*BRIEF*
All lines in the material with the string "Hsearch" should be listed.

━━━ DATA EXCERPTS ━━━

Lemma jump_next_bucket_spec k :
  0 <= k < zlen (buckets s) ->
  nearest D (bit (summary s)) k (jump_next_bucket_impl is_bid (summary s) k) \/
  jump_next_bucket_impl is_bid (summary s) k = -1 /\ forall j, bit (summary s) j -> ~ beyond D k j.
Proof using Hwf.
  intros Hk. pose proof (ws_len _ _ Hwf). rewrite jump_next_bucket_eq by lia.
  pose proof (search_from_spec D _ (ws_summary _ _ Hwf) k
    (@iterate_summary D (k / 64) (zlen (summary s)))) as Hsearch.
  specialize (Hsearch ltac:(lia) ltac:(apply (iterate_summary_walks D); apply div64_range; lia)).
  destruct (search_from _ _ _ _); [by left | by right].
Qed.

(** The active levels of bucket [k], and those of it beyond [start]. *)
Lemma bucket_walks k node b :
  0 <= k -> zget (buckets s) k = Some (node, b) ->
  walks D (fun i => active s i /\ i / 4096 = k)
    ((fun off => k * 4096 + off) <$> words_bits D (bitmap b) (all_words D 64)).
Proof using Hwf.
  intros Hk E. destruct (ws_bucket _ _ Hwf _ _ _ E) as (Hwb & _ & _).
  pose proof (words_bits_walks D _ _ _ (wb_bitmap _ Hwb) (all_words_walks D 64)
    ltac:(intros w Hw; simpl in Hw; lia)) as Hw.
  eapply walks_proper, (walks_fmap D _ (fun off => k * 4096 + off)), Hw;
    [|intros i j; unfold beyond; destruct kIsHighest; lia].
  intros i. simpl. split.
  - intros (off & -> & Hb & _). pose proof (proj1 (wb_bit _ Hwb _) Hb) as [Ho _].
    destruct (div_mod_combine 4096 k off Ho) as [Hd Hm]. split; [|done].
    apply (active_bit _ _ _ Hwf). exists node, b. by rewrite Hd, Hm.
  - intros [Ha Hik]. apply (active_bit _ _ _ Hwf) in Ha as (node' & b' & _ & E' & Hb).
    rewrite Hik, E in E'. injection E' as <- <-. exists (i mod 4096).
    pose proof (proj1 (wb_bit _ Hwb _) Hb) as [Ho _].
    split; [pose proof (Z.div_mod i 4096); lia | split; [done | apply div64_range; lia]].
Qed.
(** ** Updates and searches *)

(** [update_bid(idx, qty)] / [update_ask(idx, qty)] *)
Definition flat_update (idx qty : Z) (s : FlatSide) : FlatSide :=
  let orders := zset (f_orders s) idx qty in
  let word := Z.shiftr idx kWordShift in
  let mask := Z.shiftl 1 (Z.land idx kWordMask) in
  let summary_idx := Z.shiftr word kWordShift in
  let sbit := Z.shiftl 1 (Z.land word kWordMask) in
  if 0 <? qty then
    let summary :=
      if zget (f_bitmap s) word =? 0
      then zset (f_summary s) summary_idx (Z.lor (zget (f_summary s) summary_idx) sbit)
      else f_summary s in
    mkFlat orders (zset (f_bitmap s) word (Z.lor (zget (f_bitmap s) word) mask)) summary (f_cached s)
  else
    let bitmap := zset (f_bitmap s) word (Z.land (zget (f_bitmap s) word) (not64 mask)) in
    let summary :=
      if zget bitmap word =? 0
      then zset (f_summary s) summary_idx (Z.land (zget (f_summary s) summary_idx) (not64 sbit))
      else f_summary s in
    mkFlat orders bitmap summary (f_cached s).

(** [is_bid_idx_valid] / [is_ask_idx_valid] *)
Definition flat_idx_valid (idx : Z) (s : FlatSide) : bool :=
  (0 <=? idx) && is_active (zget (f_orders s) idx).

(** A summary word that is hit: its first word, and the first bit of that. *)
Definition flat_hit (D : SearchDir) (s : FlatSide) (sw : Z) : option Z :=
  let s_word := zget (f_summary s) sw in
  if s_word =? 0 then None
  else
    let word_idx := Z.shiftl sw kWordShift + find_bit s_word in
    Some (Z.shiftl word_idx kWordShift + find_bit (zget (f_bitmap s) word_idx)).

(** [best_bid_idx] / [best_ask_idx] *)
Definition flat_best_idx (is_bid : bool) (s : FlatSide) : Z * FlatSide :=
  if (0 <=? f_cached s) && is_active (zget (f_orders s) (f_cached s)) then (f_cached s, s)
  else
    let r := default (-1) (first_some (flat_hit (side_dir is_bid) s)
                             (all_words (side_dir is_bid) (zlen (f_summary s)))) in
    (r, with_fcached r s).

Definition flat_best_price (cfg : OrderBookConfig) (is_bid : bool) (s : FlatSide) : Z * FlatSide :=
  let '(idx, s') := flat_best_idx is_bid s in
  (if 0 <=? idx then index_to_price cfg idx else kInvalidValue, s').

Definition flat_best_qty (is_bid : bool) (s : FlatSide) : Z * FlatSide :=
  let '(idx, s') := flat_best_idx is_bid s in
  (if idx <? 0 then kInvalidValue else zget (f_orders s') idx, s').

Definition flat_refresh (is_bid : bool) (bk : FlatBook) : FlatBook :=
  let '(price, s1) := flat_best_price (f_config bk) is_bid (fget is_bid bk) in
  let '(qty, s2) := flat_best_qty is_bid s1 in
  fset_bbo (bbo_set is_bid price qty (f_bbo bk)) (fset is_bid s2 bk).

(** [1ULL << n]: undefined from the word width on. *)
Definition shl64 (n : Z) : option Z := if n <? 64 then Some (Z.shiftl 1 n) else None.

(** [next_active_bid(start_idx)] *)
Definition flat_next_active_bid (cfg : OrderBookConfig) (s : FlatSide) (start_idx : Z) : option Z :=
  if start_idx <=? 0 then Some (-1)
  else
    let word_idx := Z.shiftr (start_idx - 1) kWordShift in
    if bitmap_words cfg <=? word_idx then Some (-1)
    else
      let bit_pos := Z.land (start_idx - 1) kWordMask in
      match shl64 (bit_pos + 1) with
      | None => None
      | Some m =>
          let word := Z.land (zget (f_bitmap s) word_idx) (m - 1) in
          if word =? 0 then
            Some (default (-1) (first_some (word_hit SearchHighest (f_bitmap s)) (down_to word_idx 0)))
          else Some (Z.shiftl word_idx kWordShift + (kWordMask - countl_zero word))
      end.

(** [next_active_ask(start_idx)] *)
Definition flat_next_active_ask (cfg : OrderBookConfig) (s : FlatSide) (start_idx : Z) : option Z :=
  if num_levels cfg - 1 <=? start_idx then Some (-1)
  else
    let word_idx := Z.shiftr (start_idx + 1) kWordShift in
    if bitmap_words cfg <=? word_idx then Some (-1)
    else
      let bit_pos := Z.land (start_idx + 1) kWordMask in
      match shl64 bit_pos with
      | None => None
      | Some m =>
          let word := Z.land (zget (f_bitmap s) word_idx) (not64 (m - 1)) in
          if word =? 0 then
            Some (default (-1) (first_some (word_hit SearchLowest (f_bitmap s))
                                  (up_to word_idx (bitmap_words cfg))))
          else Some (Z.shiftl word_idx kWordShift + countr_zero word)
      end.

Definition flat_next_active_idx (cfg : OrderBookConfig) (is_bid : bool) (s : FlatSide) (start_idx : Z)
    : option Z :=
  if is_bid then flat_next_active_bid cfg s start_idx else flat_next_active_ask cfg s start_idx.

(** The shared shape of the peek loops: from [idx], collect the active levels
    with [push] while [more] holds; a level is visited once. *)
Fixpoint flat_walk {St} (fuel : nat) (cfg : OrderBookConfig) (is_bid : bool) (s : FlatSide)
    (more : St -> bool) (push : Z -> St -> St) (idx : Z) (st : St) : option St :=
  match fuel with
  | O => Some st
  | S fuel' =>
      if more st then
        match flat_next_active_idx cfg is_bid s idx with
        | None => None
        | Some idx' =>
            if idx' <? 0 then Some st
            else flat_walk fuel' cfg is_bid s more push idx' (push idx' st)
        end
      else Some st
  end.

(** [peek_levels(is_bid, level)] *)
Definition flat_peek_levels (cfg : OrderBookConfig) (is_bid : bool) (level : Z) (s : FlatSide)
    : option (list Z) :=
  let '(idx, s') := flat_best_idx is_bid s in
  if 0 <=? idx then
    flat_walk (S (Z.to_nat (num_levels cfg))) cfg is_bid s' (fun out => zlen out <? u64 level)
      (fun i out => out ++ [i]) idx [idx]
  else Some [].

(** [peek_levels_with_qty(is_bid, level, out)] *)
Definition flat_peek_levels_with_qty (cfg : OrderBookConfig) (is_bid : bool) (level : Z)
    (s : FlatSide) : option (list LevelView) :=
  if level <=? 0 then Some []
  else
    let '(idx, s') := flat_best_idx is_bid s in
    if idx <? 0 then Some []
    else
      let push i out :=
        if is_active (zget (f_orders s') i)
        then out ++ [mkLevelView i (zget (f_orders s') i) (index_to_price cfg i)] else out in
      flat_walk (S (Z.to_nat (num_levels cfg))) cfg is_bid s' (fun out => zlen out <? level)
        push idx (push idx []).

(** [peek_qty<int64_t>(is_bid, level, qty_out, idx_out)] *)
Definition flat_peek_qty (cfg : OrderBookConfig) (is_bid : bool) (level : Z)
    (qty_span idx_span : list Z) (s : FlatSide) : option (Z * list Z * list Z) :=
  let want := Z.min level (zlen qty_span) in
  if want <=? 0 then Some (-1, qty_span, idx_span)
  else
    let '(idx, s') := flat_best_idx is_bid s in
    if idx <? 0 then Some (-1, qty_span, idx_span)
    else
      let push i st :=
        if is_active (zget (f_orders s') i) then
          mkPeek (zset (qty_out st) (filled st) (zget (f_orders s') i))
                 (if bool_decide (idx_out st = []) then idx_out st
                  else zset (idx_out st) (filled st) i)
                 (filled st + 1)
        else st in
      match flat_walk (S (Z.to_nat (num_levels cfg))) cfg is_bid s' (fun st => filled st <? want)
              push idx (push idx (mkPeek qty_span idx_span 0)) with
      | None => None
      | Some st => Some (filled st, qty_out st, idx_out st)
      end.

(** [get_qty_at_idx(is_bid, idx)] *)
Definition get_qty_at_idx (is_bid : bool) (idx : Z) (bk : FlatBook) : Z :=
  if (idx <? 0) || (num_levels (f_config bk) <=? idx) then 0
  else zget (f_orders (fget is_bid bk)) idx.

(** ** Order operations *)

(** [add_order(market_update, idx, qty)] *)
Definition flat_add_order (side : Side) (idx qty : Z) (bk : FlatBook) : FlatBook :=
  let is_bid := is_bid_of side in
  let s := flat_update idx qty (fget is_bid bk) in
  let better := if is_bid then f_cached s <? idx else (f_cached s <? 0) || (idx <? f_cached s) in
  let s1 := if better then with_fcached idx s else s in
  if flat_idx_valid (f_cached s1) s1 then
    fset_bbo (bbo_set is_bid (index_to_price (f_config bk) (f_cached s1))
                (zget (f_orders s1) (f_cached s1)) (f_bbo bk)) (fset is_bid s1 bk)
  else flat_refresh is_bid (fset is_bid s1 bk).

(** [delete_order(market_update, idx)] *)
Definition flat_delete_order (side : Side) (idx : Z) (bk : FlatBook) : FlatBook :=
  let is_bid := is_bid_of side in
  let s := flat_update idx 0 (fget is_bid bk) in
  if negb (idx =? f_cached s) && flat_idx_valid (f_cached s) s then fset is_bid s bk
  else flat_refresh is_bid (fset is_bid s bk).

━━━

*EXERCISE ANSWER*
    (@iterate_summary D (k / 64) (zlen (summary s)))) as Hsearch.
  specialize (Hsearch ltac:(lia) ltac:(apply (iterate_summary_walks D); apply div64_range; lia)).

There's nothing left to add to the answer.